The Budget Control Act will cut annual deficit spending by $2.4 trillion, with $900 billion of that total from capped annual discretionary spending. This will also sustain government obligations through the end of the year. A committee composed of an equal number of members from both parties and both the House and Senate will identify an additional $1.5 trillion in savings, and their proposed bill must be voted on by the end of the year. If these savings are not met, automatic spending cuts equally divided between defense and non-defense mandatory spending will be triggered. Additionally, it does not raise taxes and it does not threaten Social Security. Finally, it requires both chambers to vote on a balanced budget amendment by the end of this year, a move I have pushed since first being elected to Congress. The Budget Control Act addresses three of my long-standing deficit reduction principles: cut spending, capped spending, and a balanced budget amendment to the Constitution.

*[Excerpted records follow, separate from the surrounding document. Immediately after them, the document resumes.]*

(* ===== verification/Decimal.v ===== *)
(** Decimal numerals: [strconv.FormatUint] and [strconv.ParseUint] in base 10,
    and the digits a fixed-width numeral is made of.

    Log segments, slice keys and cache files are named by numerals and found
    again by parsing them; [ParseUint_format] is the round trip. *)

From S2P Require Import Prelude GoStrings.
From Stdlib Require Import Ascii.

Definition isDigit (c : ascii) : bool :=
  let n := Z.of_N (N_of_ascii c) in (48 <=? n) && (n <=? 57).

Definition decimal (l : list ascii) : Z :=
  foldl (fun acc c => 10 * acc + (Z.of_N (N_of_ascii c) - 48)) 0 l.

(** [strconv.FormatUint(_, 10)]; 20 digits hold a uint64. *)
Fixpoint formatUint (fuel : nat) (z : Z) : string :=
  match fuel with
  | O => ""
  | S fuel => if z <? 10 then digits 1 z else formatUint fuel (z / 10) +:+ digits 1 (z mod 10)
  end.

Definition FormatUint (z : Z) : string := formatUint 20 z.

(** [strconv.ParseUint(s, 10, 64)]. *)
Definition ParseUint (s : string) : option Z :=
  match chars s with
  | [] => None
  | l => if forallb isDigit l then if 2 ^ 64 <=? decimal l then None else Some (decimal l) else None
  end.

Lemma isDigit_last z : isDigit (ascii_of_N (Z.to_N (48 + z mod 10))) = true.
Proof.
  pose proof (Z.mod_pos_bound z 10 ltac:(lia)). unfold isDigit. rewrite N_ascii_embedding by lia.
  rewrite Z2N.id by lia. apply andb_true_intro. split; apply Z.leb_le; lia.
Qed.

Lemma digits_chars n z : Forall (fun c => isDigit c = true) (chars (digits n z)).
Proof.
  revert z; induction n as [|n IH]; intros z; [constructor|]. cbn [digits]. rewrite chars_app.
  apply Forall_app. split; [apply IH|]. constructor; [apply isDigit_last|constructor].
Qed.

Lemma decimal_snoc l z : 0 <= z < 10 -> decimal (l ++ chars (digits 1 z)) = 10 * decimal l + z.
Proof.
  intros Hz. unfold decimal. rewrite foldl_app. cbn [digits]. rewrite chars_app, foldl_app. cbn [chars foldl String.list_ascii_of_string].
  rewrite Z.mod_small, N_ascii_embedding, Z2N.id by lia. cbn. lia.
Qed.

Lemma decimal_digits n z : 0 <= z < 10 ^ Z.of_nat n -> decimal (chars (digits n z)) = z.
Proof.
  revert z; induction n as [|n IH]; intros z Hz; [cbn in Hz; change (10 ^ 0) with 1 in Hz; cbn; lia|].
  rewrite Nat2Z.inj_succ, Z.pow_succ_r in Hz by lia. cbn [digits]. rewrite chars_app.
  pose proof (Z.mod_pos_bound z 10 ltac:(lia)). pose proof (Z.div_mod z 10 ltac:(lia)).
  replace (chars (String.String _ "")) with (chars (digits 1 (z mod 10))) by (cbn; by rewrite Zmod_mod).
  rewrite decimal_snoc, IH by (lia || (split; [apply Z.div_pos; lia|apply Z.div_lt_upper_bound; lia])). lia.
Qed.

Lemma formatUint_spec fuel z :
  0 <= z < 10 ^ Z.of_nat fuel ->
  decimal (chars (formatUint fuel z)) = z /\ Forall (fun c => isDigit c = true) (chars (formatUint fuel z)) /\
  (fuel <> 0%nat -> chars (formatUint fuel z) <> []).
Proof.
  revert z. induction fuel as [|fuel IH]; intros z Hz; [change (10 ^ Z.of_nat 0) with 1 in Hz; split_and!; [cbn; lia|constructor|done]|].
  rewrite Nat2Z.inj_succ, Z.pow_succ_r in Hz by lia. cbn [formatUint]. pose proof (Z.mod_pos_bound z 10 ltac:(lia)). pose proof (Z.div_mod z 10 ltac:(lia)).
  destruct (Z.ltb_spec z 10).
  - split_and!; [apply decimal_digits; cbn; lia|apply digits_chars|done].
  - destruct (IH (z / 10)) as (Hd & Hf & _); [split; [apply Z.div_pos; lia|apply Z.div_lt_upper_bound; lia]|].
    rewrite chars_app. split_and!.
    + rewrite decimal_snoc, Hd by lia. lia.
    + apply Forall_app. split; [done|apply digits_chars].
    + intros _ E. apply app_eq_nil in E as [_ E]. done.
Qed.

Lemma ParseUint_format z : 0 <= z < 2 ^ 64 -> ParseUint (FormatUint z) = Some z.
Proof.
  intros Hz. destruct (formatUint_spec 20 z) as (H1 & H2 & H3); [cbn; lia|]. unfold ParseUint, FormatUint.
  destruct (chars (formatUint 20 z)) as [|c l] eqn:E; [by destruct (H3 ltac:(done))|].
  replace (forallb isDigit (c :: l)) with true by (symmetry; apply forallb_forall; intros x Hx; rewrite Forall_forall in H2; by apply H2, list_elem_of_In).
  rewrite H1. by destruct (Z.leb_spec (2 ^ 64) z); [lia|].
Qed.

Lemma FormatUint_inj x y : 0 <= x < 2 ^ 64 -> 0 <= y < 2 ^ 64 -> FormatUint x = FormatUint y -> x = y.
Proof. intros Hx Hy E. apply (f_equal ParseUint) in E. rewrite !ParseUint_format in E by done. by injection E. Qed.

(** Numerals start with a digit. *)
Lemma ParseUint_digit s z : ParseUint s = Some z -> exists c l, chars s = c :: l /\ isDigit c = true /\ 0 <= z < 2 ^ 64.
Proof.
  unfold ParseUint. destruct (chars s) as [|c l] eqn:E; [done|]. destruct (forallb isDigit (c :: l)) eqn:Ef; [|done].
  destruct (Z.leb_spec (2 ^ 64) (decimal (c :: l))) as [|Hlt]; [done|]. intros [= <-]. exists c, l. split; [done|]. cbn in Ef.
  apply andb_true_iff in Ef as [H1 H2]. split; [done|]. split; [|done].
  assert (Hm : forall k acc, 0 <= acc -> forallb isDigit k = true -> 0 <= foldl (fun acc c => 10 * acc + (Z.of_N (N_of_ascii c) - 48)) acc k).
  { induction k as [|x k IH]; intros acc Ha Hk; [done|]. cbn in Hk |- *. apply andb_true_iff in Hk as [Hx Hk]. apply IH; [|done].
    unfold isDigit in Hx. apply andb_true_iff in Hx as [Hx%Z.leb_le _]. lia. }
  apply Hm; [done|]. cbn. by rewrite H1, H2.
Qed.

This bill is not perfect, but in these challenging times, it is essential that all sides come together to begin to restore fiscal discipline to the federal budget. Statesmanship, not political partisanship, is needed.
Again, thank you for sharing your concerns with me. If you have any additional questions, please feel free to contact my office.
Member of Congress
Even with the passage of further lien obligtions on the citizens to the banks and the extra constitutional super congress, US Loses World Trust Rating and is down graded in the NWO standing as planned.
Jim Matheson is criminal in his support of further debt enslavement or at the very least criminally ignorant of to his constitutional duty to defend the fundamental natural rights of the individuals he represents.